Une preuve néanmoins difficile à rapporter : ces sanctions supposent d’établir « faute d’imprudence, de négligence ou de manquement à une obligation de prudence ou de sécurité prévue par la loi ou le règlement » et surtout un lien de causalité certain entre la faute et la contamination au virus. Or, il ne sera pas simple de démontrer que le salarié a contracté la covid-19 sur son lieu de travail car la contamination peut résulter de différents facteurs.

Le juge tiendra compte de la nature des missions ou fonctions de l’employeur, de ses compétences, du pouvoir et des moyens dont il disposait (art. 121-3 du Code pénal)Il examinera les mesures mises en place par l’entreprise : l’absence du recours au télétravail (si celui-ci était possible sur le poste du salarié), pourra être mise en lumière pour prouver le non-respect de l’obligation de sécurité.
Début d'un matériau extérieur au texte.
Lemma ftruncate_loop_log (fuel : nat) :
  forall (fd s : Z) (w : World) (r : Z) (w' : World),
    0 <= s < 2 ^ 32 ->
    ftruncate_loop fuel fd s w = Ret r w' ->
    exists evs,
      extends w w' evs /\
      map fst evs
        = map (fun j => Ftruncate fd (s * 2 ^ Z.of_nat j))
              (seq 0 (List.length evs)) /\
      Forall (fun size => 0 <= size <= IVSHMEM_SERVER_MAX_HUGEPAGE_SIZE)
             (sizes_asked evs) /\
      ((r = 0 /\
        exists refused last,
          evs = refused ++ [(last, 0)] /\
          Forall (fun ev => snd ev <> 0) refused)
       \/
       (r = -1 /\ Forall (fun ev => snd ev <> 0) evs /\
        IVSHMEM_SERVER_MAX_HUGEPAGE_SIZE
          < s * 2 ^ Z.of_nat (List.length evs))).
Proof.
  induction fuel as [| fuel IH]; intros fd s w r w' Hs H;
    rewrite ftruncate_loop_unfold in H;
    destruct (s <=? IVSHMEM_SERVER_MAX_HUGEPAGE_SIZE) eqn:C.
  - discriminate.
  - unfold ret in H. inversion H; subst. exists [].
    split; [apply extends_refl |]. split; [reflexivity |].
    split; [constructor |]. right. split; [reflexivity |].
    split; [constructor |]. simpl. lia.
  - apply Z.leb_le in C. unfold bind at 1 in H.
    destruct (syscall_run (Ftruncate fd s) w) as (r0 & w1 & H1 & X1 & _).
    rewrite H1 in H. destruct (r0 =? 0) eqn:R0.
    + unfold ret in H. inversion H; subst r w1.
      assert (r0 = 0) by lia. subst r0.
      exists [(Ftruncate fd s, 0)]. split; [exact X1 |].
      split; [simpl; now rewrite Z.mul_1_r |].
      split; [simpl; constructor; [lia | constructor] |].
      left. split; [reflexivity |]. exists [], (Ftruncate fd s).
      split; [reflexivity | constructor].
    + assert (Hnext : wrap_unsigned (s * 2) = s * 2).
      { unfold wrap_unsigned. apply Z.mod_small.
        unfold IVSHMEM_SERVER_MAX_HUGEPAGE_SIZE in C. lia. }
      rewrite Hnext in H.
      destruct (IH fd (s * 2) w1 r w') as (evs & X & Hm & Hb & Hr);
        [unfold IVSHMEM_SERVER_MAX_HUGEPAGE_SIZE in C; lia | exact H |].
      exists ((Ftruncate fd s, r0) :: evs).
      split; [exact (extends_trans _ _ _ _ _ X1 X) |]. split.
      { simpl. rewrite Z.mul_1_r. f_equal. rewrite Hm.
        rewrite <- seq_shift, map_map. apply map_ext. intros j.
        f_equal. rewrite Nat2Z.inj_succ, Z.pow_succ_r by lia. lia. }
      split; [simpl; constructor; [lia | exact Hb] |].
      destruct Hr as [(-> & refused & last & -> & Hall)
                     | (-> & Hall & Hover)].
      * left. split; [reflexivity |].
        exists ((Ftruncate fd s, r0) :: refused), last.
        split; [reflexivity |]. constructor; [simpl; lia | exact Hall].
      * right. split; [reflexivity |].
        split; [constructor; [simpl; lia | exact Hall] |].
        simpl List.length. rewrite Nat2Z.inj_succ, Z.pow_succ_r by lia. lia.
  - unfold ret in H. inversion H; subst. exists [].
    split; [apply extends_refl |]. split; [reflexivity |].
    split; [constructor |]. right. split; [reflexivity |].
    split; [constructor |]. simpl. apply Z.leb_gt in C. lia.
Qed.

Lemma align_pow2_range (shmsize : Z) : 0 <= align_pow2 shmsize < 2 ^ 32.
Proof.
  unfold align_pow2, wrap_unsigned. apply Z.mod_pos_bound. reflexivity.
Qed.

(** X13: whatever the size, when [ivshmem_server_ftruncate] ends it has
    only called [ftruncate], on the descriptor it was given, for the
    aligned size, then twice that, and so on, and never for more than
    1 GiB. It returns 0 or -1: 0 when the last call succeeded and was
    the first to do so, -1 when every call was refused and the next
    size would have been above 1 GiB. *)
Theorem sizing_log (fuel : nat) (fd shmsize : Z) (w : World)
    (r : Z) (w' : World) :
  ivshmem_server_ftruncate fuel fd shmsize w = Ret r w' ->
  exists evs,
    extends w w' evs /\
    map fst evs
      = map (fun j => Ftruncate fd (align_pow2 shmsize * 2 ^ Z.of_nat j))
            (seq 0 (List.length evs)) /\
    Forall (fun size => 0 <= size <= IVSHMEM_SERVER_MAX_HUGEPAGE_SIZE)
           (sizes_asked evs) /\
    ((r = 0 /\
      exists refused last,
        evs = refused ++ [(last, 0)] /\
        Forall (fun ev => snd ev <> 0) refused)
     \/
     (r = -1 /\ Forall (fun ev => snd ev <> 0) evs /\
      IVSHMEM_SERVER_MAX_HUGEPAGE_SIZE
        < align_pow2 shmsize * 2 ^ Z.of_nat (List.length evs))).
Proof.
  intros H.
  exact (ftruncate_loop_log fuel fd (align_pow2 shmsize) w r w'
           (align_pow2_range shmsize) H).
Qed.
  • L’infraction de non-assistance à personne en danger (art. 223-6 du Code pénal). Celle-ci exige une abstinence volontaire de l’employeur, ce qui apparaît de nouveau difficile à prouver.

Pour éviter tout risque de condamnation pénale, le chef d’entreprise doit se conformer aux mesures sanitaires, et réactualiser régulièrement les informations et les mesures dans l’entreprise, ainsi que s’en ménager la preuve afin de prévenir tout contentieux au pénal, mais également au civil.